Problem statement: Return the run of lines below that opens with the line containing "H2 & _). done." and closes with the line containing "(gen4_dump_requests port n)).", keeping each one exact.

Stored entries:
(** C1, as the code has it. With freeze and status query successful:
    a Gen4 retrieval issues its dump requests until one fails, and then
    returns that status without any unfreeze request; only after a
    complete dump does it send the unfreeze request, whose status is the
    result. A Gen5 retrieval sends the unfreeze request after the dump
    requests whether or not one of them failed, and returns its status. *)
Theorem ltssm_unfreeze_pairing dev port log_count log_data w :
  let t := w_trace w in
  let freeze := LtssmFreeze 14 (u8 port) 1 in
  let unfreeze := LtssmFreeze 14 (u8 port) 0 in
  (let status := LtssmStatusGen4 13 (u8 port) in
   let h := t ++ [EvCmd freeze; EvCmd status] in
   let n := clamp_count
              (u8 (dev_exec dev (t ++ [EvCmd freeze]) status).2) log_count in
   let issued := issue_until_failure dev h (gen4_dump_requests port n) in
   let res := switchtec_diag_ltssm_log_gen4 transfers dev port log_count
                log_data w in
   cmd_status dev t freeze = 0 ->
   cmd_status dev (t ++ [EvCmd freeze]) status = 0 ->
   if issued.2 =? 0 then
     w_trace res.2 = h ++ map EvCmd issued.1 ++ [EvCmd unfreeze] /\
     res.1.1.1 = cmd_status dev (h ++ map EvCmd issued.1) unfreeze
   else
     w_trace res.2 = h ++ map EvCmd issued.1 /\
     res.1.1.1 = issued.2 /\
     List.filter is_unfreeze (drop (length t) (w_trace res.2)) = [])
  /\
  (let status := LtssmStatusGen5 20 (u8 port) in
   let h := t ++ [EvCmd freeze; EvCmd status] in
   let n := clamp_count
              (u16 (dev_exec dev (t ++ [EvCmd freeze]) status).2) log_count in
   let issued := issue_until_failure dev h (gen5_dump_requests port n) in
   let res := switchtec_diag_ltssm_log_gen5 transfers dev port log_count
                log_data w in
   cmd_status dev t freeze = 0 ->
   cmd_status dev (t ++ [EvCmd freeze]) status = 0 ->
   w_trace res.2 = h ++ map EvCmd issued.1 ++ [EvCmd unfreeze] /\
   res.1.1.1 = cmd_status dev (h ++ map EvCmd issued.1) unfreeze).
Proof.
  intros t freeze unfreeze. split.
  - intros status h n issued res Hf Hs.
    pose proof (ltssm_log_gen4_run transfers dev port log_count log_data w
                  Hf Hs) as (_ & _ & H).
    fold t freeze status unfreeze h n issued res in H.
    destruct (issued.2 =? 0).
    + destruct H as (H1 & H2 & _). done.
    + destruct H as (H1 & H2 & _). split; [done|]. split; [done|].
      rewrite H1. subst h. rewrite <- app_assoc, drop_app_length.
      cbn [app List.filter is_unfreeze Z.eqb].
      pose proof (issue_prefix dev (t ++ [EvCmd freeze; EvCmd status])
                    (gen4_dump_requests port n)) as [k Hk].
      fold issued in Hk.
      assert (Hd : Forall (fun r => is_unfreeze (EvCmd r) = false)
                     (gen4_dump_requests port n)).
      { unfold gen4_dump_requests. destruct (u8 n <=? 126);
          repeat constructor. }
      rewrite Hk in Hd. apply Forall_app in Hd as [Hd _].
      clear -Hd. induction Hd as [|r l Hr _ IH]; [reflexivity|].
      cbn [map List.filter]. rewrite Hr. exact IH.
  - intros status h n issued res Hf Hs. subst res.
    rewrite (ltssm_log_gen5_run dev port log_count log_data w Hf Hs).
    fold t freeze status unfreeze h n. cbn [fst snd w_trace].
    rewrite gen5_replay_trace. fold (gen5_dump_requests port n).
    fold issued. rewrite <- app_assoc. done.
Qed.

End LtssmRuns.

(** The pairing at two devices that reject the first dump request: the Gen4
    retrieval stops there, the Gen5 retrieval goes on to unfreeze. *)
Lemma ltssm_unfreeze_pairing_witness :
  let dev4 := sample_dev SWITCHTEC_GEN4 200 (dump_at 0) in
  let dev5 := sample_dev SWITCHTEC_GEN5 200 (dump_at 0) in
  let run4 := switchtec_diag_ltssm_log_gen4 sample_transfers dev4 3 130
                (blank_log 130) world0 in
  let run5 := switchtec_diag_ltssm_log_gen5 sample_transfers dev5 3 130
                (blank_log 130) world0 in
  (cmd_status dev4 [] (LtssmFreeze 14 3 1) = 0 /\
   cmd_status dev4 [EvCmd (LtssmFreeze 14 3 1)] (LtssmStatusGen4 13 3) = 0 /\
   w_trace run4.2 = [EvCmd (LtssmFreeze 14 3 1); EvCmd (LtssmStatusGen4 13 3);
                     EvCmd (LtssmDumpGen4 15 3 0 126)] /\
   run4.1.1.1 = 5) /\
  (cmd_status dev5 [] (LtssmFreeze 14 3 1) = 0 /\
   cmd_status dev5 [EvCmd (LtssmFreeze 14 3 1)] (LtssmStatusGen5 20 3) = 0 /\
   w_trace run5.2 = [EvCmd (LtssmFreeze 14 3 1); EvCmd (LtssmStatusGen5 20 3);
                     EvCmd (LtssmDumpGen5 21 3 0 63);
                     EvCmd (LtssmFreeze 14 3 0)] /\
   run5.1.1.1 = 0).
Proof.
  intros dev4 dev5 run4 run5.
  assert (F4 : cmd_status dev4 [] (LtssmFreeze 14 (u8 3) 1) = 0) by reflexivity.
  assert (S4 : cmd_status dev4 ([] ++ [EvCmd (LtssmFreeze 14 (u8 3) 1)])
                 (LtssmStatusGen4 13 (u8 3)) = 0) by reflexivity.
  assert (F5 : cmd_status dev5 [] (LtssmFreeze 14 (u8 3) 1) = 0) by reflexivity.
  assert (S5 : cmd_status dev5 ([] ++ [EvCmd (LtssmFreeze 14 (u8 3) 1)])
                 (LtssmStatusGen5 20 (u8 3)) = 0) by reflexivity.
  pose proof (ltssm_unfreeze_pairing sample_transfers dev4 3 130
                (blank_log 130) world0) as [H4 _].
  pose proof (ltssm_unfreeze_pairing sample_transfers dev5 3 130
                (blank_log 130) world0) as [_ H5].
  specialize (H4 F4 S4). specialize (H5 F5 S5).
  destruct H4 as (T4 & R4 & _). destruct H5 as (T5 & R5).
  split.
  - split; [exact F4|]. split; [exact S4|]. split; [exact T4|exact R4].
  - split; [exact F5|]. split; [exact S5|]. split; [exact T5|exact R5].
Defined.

Result:
    + destruct H as (H1 & H2 & _). done.
    + destruct H as (H1 & H2 & _). split; [done|]. split; [done|].
      rewrite H1. subst h. rewrite <- app_assoc, drop_app_length.
      cbn [app List.filter is_unfreeze Z.eqb].
      pose proof (issue_prefix dev (t ++ [EvCmd freeze; EvCmd status])
                    (gen4_dump_requests port n)) as [k Hk].
      fold issued in Hk.
      assert (Hd : Forall (fun r => is_unfreeze (EvCmd r) = false)
                     (gen4_dump_requests port n)).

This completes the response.